In most superhero comics (warning: unlike Howard, I haven’t read every damn comic in the world in my youth, so pardon me if my gross generalizations are gross and general), the scientific plausibility starts out a bit more loosely defined than in your average SF (or fantasy, or horror) story, and gets looser still as time goes on and our hero goes up against an ever-expanding array of villains with ever-more exotic powers. (Never mind the ever-expanding implausibility of that many super-powered individuals running around, the vast majority of whom seem to prefer fighting crime or each other rather than getting immensely rich or setting up their own countries.)
So one superhero is implausible enough.

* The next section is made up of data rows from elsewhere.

Lemma invoiceNumber_normalized_and_unique_witness :
  (toUpperCase (trim "inv-001") = toUpperCase (trim "INV-001 ")
   /\ Invoice_create sampleIsEmail env1
        (invoiceData env1 (request admin EmptyString (newInvoiceBody "inv-001" "a@x.com") None))
        [] = (inr invoicePlain, [invoicePlain])
   /\ sampleIsEmail (set_customerEmail "b@x.com") = true
   /\ Invoice_create sampleIsEmail env2 (newInvoiceBody "INV-001 " "b@x.com") [invoicePlain]
      = (inl DuplicateKey, [invoicePlain]))
  /\ (findByPk "uuid-1" storeTwo = Some invoiceWithPdf
      /\ v_invoiceNumber freeNumberBody = Some " inv-003 "
      /\ toUpperCase (trim " inv-003 ") = "INV-003"
      /\ status (fst (route sampleIsEmail Update env3
                        (request admin "uuid-1" freeNumberBody None) storeTwo)) = 200
      /\ exists r',
           findByPk "uuid-1"
             (snd (route sampleIsEmail Update env3
                     (request admin "uuid-1" freeNumberBody None) storeTwo)) = Some r'
           /\ invoiceNumber r' = toUpperCase (trim " inv-003 ")).
Proof.
  split.
  - split; [reflexivity|]. split; [reflexivity|]. split; [reflexivity|].
    refine (proj1 (proj2 (proj2 (proj2 (proj2 (proj2
                     (invoiceNumber_normalized_and_unique sampleIsEmail)))))
                     env1
                     (invoiceData env1
                        (request admin EmptyString (newInvoiceBody "inv-001" "a@x.com") None))
                     [] invoicePlain [invoicePlain] env2
                     (newInvoiceBody "INV-001 " "b@x.com")
                     "inv-001" "INV-001 " "b@x.com" 1735689600000%Z
                     _ _ _ _ _ _ _)); reflexivity.
  - split; [reflexivity|]. split; [reflexivity|]. split; [reflexivity|].
    refine (proj1 (proj2 (proj2 (proj2 (proj2
                     (invoiceNumber_normalized_and_unique sampleIsEmail)))))
              env3 (request admin "uuid-1" freeNumberBody None) storeTwo
              invoiceWithPdf " inv-003 " _ _ _ _ _ _ _ _); try reflexivity.
    + rewrite storeTwo_rows. simpl.
      constructor; [intros [H|[]]; discriminate H|].
      constructor; [intros [] | constructor].
    + intros e H. discriminate H.
    + intros o Ho Hid. rewrite storeTwo_rows in Ho.
      destruct Ho as [<-|[<-|[]]]; [now destruct Hid | discriminate].
Defined.

Lemma customerEmail_roundtrip_witness :
  (status (fst (route sampleIsEmail Create env1
                  (request admin EmptyString (newInvoiceBody "A-1" " User@Example.COM ") None)
                  [])) = 201
   /\ toLowerCase (trim " User@Example.COM ") = "user@example.com"
   /\ exists j,
        fst (route sampleIsEmail Detail env2 (request admin "uuid-1" noValues None)
               (snd (route sampleIsEmail Create env1
                       (request admin EmptyString (newInvoiceBody "A-1" " User@Example.COM ")
                          None) [])))
        = mkResponse 200 (WithInvoice None j)
        /\ customerEmail j = toLowerCase (trim " User@Example.COM "))
  /\ (findByPk "uuid-1" storeWithPdf = Some invoiceWithPdf
      /\ customerEmail invoiceWithPdf = "a@x.com"
      /\ v_customerEmail paidBody = Some " User@Example.COM "
      /\ status (fst (route sampleIsEmail Update env2
                        (request admin "uuid-1" paidBody None) storeWithPdf)) = 200
      /\ exists j,
           fst (route sampleIsEmail Detail env3 (request admin "uuid-1" noValues None)
                  (snd (route sampleIsEmail Update env2
                          (request admin "uuid-1" paidBody None) storeWithPdf)))
           = mkResponse 200 (WithInvoice None j)
           /\ customerEmail j = toLowerCase (trim " User@Example.COM ")).
Proof.
  split.
  - split; [reflexivity|]. split; [reflexivity|].
    apply (proj1 (proj2 (proj2 (customerEmail_roundtrip sampleIsEmail))) env1
             (request admin EmptyString (newInvoiceBody "A-1" " User@Example.COM ") None)
             [] " User@Example.COM " env2 (request admin "uuid-1" noValues None));
      reflexivity.
  - split; [reflexivity|]. split; [reflexivity|]. split; [reflexivity|].
    refine (proj2 (proj2 (proj2 (proj2 (customerEmail_roundtrip sampleIsEmail))))
              env2 (request admin "uuid-1" paidBody None) storeWithPdf
              invoiceWithPdf " User@Example.COM " env3
              (request admin "uuid-1" noValues None) _ _ _ _ _ _ _ _ _ _);
      try reflexivity.
    + change storeWithPdf with (snd (route sampleIsEmail Create env1
             (request admin EmptyString (newInvoiceBody "inv-001" "a@x.com")
                (Some samplePdf)) [])).
      simpl. constructor; [intros [] | constructor].
    + intros n H. discriminate H.
Defined.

But then you get to something like the Marvelverse, where every possible combination of overpowered individual (Mutants! Aliens! Gods! Demons!) possessing every possible superpower (Magic! Time-travel! Teleportation! Mind-reading! Super-strength! Super-healing! Super-speed!) exist cheek-by-jowl with each other, then where are you allowed to draw the line on plausibility? “I can buy a super-smart billionaire genius building a tiny fusion reactor out of scrap, but living in the same world as a Norse god? Whoa, stop the ride, I have to step off.”
This is why the most successful of the modern comic-book adaptations (Iron Man and Spider-Man both come to mind) work so hard to establish their protagonist’s connection to every-day life (even if, in Tony Stark’s case, that life is pretty freaking rarefied), because without that grounding, viewers are hard-pressed to buy the comic book elements that would seem patently absurd in a realistic movie or novel. It’s also why comic book universes tend to have a giant retcon every now and then to trim the most unlikely branches off that universe (Crisis on Infinite Earths, anyone?).

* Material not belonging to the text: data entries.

Ltac unfold_payloads :=
  cbn;
  unfold AutoIndexConfig.index_param, AutoIndexConfig.search_param,
    HNSWConfig.index_param, HNSWConfig.search_param,
    DISKANNConfig.index_param, DISKANNConfig.search_param,
    IVFFlatConfig.index_param, IVFFlatConfig.search_param,
    IVFSQ8Config.index_param, IVFSQ8Config.search_param,
    FLATConfig.index_param, FLATConfig.search_param,
    GPUIVFFlatConfig.index_param, GPUIVFFlatConfig.search_param,
    GPUIVFPQConfig.index_param, GPUIVFPQConfig.search_param,
    GPUCAGRAConfig.index_param, GPUCAGRAConfig.search_param,
    GPUBruteForceConfig.index_param, GPUBruteForceConfig.search_param.

(** Render the payloads in the goal, knowing what [parse_metric] returns. *)
Ltac render_payloads Hm :=
  rewrite parse_metric_of in Hm; unfold_payloads; rewrite Hm; cbn.

(** The automatic-index variant renders a query-time payload with one key:
    there is no nested mapping of parameters in it. *)
Lemma auto_index_search_param_has_one_key :
  let self := OfAutoIndexConfig
    {| AutoIndexConfig.index := IndexType.AUTOINDEX;
       AutoIndexConfig.metric_type := Some MetricType.L2 |} in
  DBCaseConfig.search_param self = Ok {[ "metric_type" := Atom (Str "L2") ]}
  ∧ ¬ ∃ d, DBCaseConfig.search_param self = Ok d
           ∧ dom d = {[ "metric_type"; "params" ]}.
Proof.
  split; [reflexivity |].
  intros (d & Hd & Hdom). injection Hd as <-.
  assert ("params" ∈ dom ({[ "metric_type" := Atom (Str "L2") ]} : gmap string pyobj))
    as Hin by (rewrite Hdom; set_solver).
  rewrite dom_singleton_L in Hin. set_solver.
Qed.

Granted, the Hollywood standards of plausibility in the average science fiction film, and the average action film (the two genres superhero films drink most deeply from) has been steadily slipping, to the extent they were ever present at all. (Though I should point out that I’m excluding deliberately insane, over the top films like Crank 2 that make no effort to be realistic.) But the race for ever-more-insane set pieces to sate ever-more-jaded tastes must eventually reach the point of diminishing returns; if everything is possible, then nothing is interesting. Which is why superheroes are driven as much by their constraints as by their powers.
Tony Stark and Bruce Wayne are the most interesting subjects for movies because they have no traditional superpowers, owing their status to supreme intelligence, personal training, technological prowess and unlimited bank accounts. By contrast, Superman is the least interesting superhero, being able to do essentially anything he wants. And the Christopher Reeve Superman where he goes back in time (because, you know, Superman simply wasn’t powerful enough already) brings up the question: Why do we care whether Superman wins or loses, since he can always go back in time whenever he wants to undo the outcome?

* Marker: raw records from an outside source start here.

(** * OpenVPN-manager: the client life cycle of [service.py] and its HTTP front end

    A shallow embedding of [src/service.py] (Easy-RSA orchestration, profile
    rendering, the block-list file) and of the authentication dependency of
    [src/api/dependencies.py] / [src/api.py] with the routes that use it.

    Conventions of the model.
    - Python [str] is [string]; a character stands for the code point of the
      same number, so texts range over code points 0..255.
    - The file system is a finite map from path strings to file contents.
      Directories are implicit, and permission or disk errors are left out:
      the only I/O error is reading a file that is not there.
    - Easy-RSA is an external program: whether it can be started, its effect
      on the file system and its exit status are a parameter of the model
      ([spawn]).
    - Files are read in text mode: [read_text] gives the stored text with
      every CR LF and lone CR turned into LF.
    - The logger is a list of records; DEBUG records are dropped, as the
      logger's level is INFO unless the DEBUG environment variable is set. *)

From Stdlib Require Import ZArith Ascii String DecimalString.
From stdpp Require Import base gmap strings list.

Open Scope Z_scope.

(** ** Python string primitives *)

Module Py.

Definition LF : ascii := "010"%char.
Definition nl : string := String LF "".

(** [str.isspace] on one character, for code points below 256. *)
Definition isspace (c : ascii) : bool :=
  match c with
  | "009" | "010" | "011" | "012" | "013"
  | "028" | "029" | "030" | "031" | " " | "133" | "160" => true
  | _ => false
  end%char.

(** The one-character line boundaries of [str.splitlines]
    (the pair CR LF is handled by [splitlines] itself). *)
Definition is_linebreak (c : ascii) : bool :=
  match c with
  | "010" | "011" | "012" | "013" | "028" | "029" | "030" | "133" => true
  | _ => false
  end%char.

(** [s.lstrip()], [s.rstrip()], [s.strip()] with no argument. *)
Fixpoint lstrip (s : string) : string :=
  match s with
  | String c r => if isspace c then lstrip r else s
  | EmptyString => EmptyString
  end.

Fixpoint rstrip (s : string) : string :=
  match s with
  | String c r =>
      match rstrip r with
      | EmptyString => if isspace c then EmptyString else String c EmptyString
      | r' => String c r'
      end
  | EmptyString => EmptyString
  end.

Definition strip (s : string) : string := lstrip (rstrip s).

(** A text made of white space only ([s.isspace()] or [s == ""]). *)
Fixpoint all_space (s : string) : bool :=
  match s with
  | EmptyString => true
  | String c r => isspace c && all_space r
  end.

(** [s.splitlines()]: the lines of [s] without their line breaks; a final
    line break does not open a further, empty line. *)
Fixpoint splitlines (s : string) : list string :=
  match s with
  | EmptyString => []
  | String c r =>
      if is_linebreak c then
        match c, r with
        | "013"%char, String "010"%char r' => EmptyString :: splitlines r'
        | _, _ => EmptyString :: splitlines r
        end
      else
        match splitlines r with
        | [] => [String c EmptyString]
        | l :: ls => String c l :: ls
        end
  end.

(** A text without any line boundary. *)
Fixpoint single_line (s : string) : bool :=
  match s with
  | EmptyString => true
  | String c r => negb (is_linebreak c) && single_line r
  end.

(** [sep.join(parts)]. *)
Fixpoint join (sep : string) (parts : list string) : string :=
  match parts with
  | [] => EmptyString
  | [p] => p
  | p :: ps => p +:+ sep +:+ join sep ps
  end.

(** [s.startswith(p)] and [s.endswith(p)]. *)
Fixpoint startswith (s p : string) {struct p} : bool :=
  match p, s with
  | EmptyString, _ => true
  | String a p', String b s' => if decide (a = b) then startswith s' p' else false
  | String _ _, EmptyString => false
  end.

Definition endswith (s p : string) : bool :=
  startswith (String.rev s) (String.rev p).

(** What text mode gives on reading: CR LF and a lone CR become LF. *)
Fixpoint universal_newlines (s : string) : string :=
  match s with
  | EmptyString => EmptyString
  | String c r =>
      if decide (c = "013"%char) then
        String LF
          match r with
          | String c' r' =>
              if decide (c' = LF) then universal_newlines r' else universal_newlines r
          | EmptyString => EmptyString
          end
      else String c (universal_newlines r)
  end.

(** The text has a NUL character in it. *)
Definition has_nul (s : string) : bool :=
  bool_decide ("000"%char ∈ String.list_ascii_of_string s).

(** [x in xs] for a list of strings. *)
Definition contains (x : string) (xs : list string) : bool :=
  bool_decide (x ∈ xs).

(** [str(n)] for an [int]. *)
Definition str_int (n : Z) : string := NilZero.string_of_int (Z.to_int n).

End Py.

(** ** [pathlib] on POSIX paths

    A path is kept as the string [str(path)]. *)

Module Pathlib.

(** [s.split(sep)] for a one-character separator. *)
Fixpoint split (sep : ascii) (s : string) : list string :=
  match s with
  | EmptyString => [EmptyString]
  | String c r =>
      if decide (c = sep) then EmptyString :: split sep r
      else match split sep r with
           | [] => [String c EmptyString]
           | p :: ps => String c p :: ps
           end
  end.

By these standards, a tiny fusion reactor built out of scrap only slightly strains credibility, while a prism that bends particle beams (rather than light) gets fundamental physics so fundamentally wrong that it shatters it. I also think that you have to take a movie’s basic premise as a given. Now, I find it perfectly acceptable to draw your own line of personal disbelief at, or well before, miniature fusion reactors. But if so, why would you see any Iron Man movie in the first place?
Note: The Locus site is suffering from the side effects of switching to Word Press as their blog engine, so the review may not be available, or the have the link for it show up on the front page, at any given moment.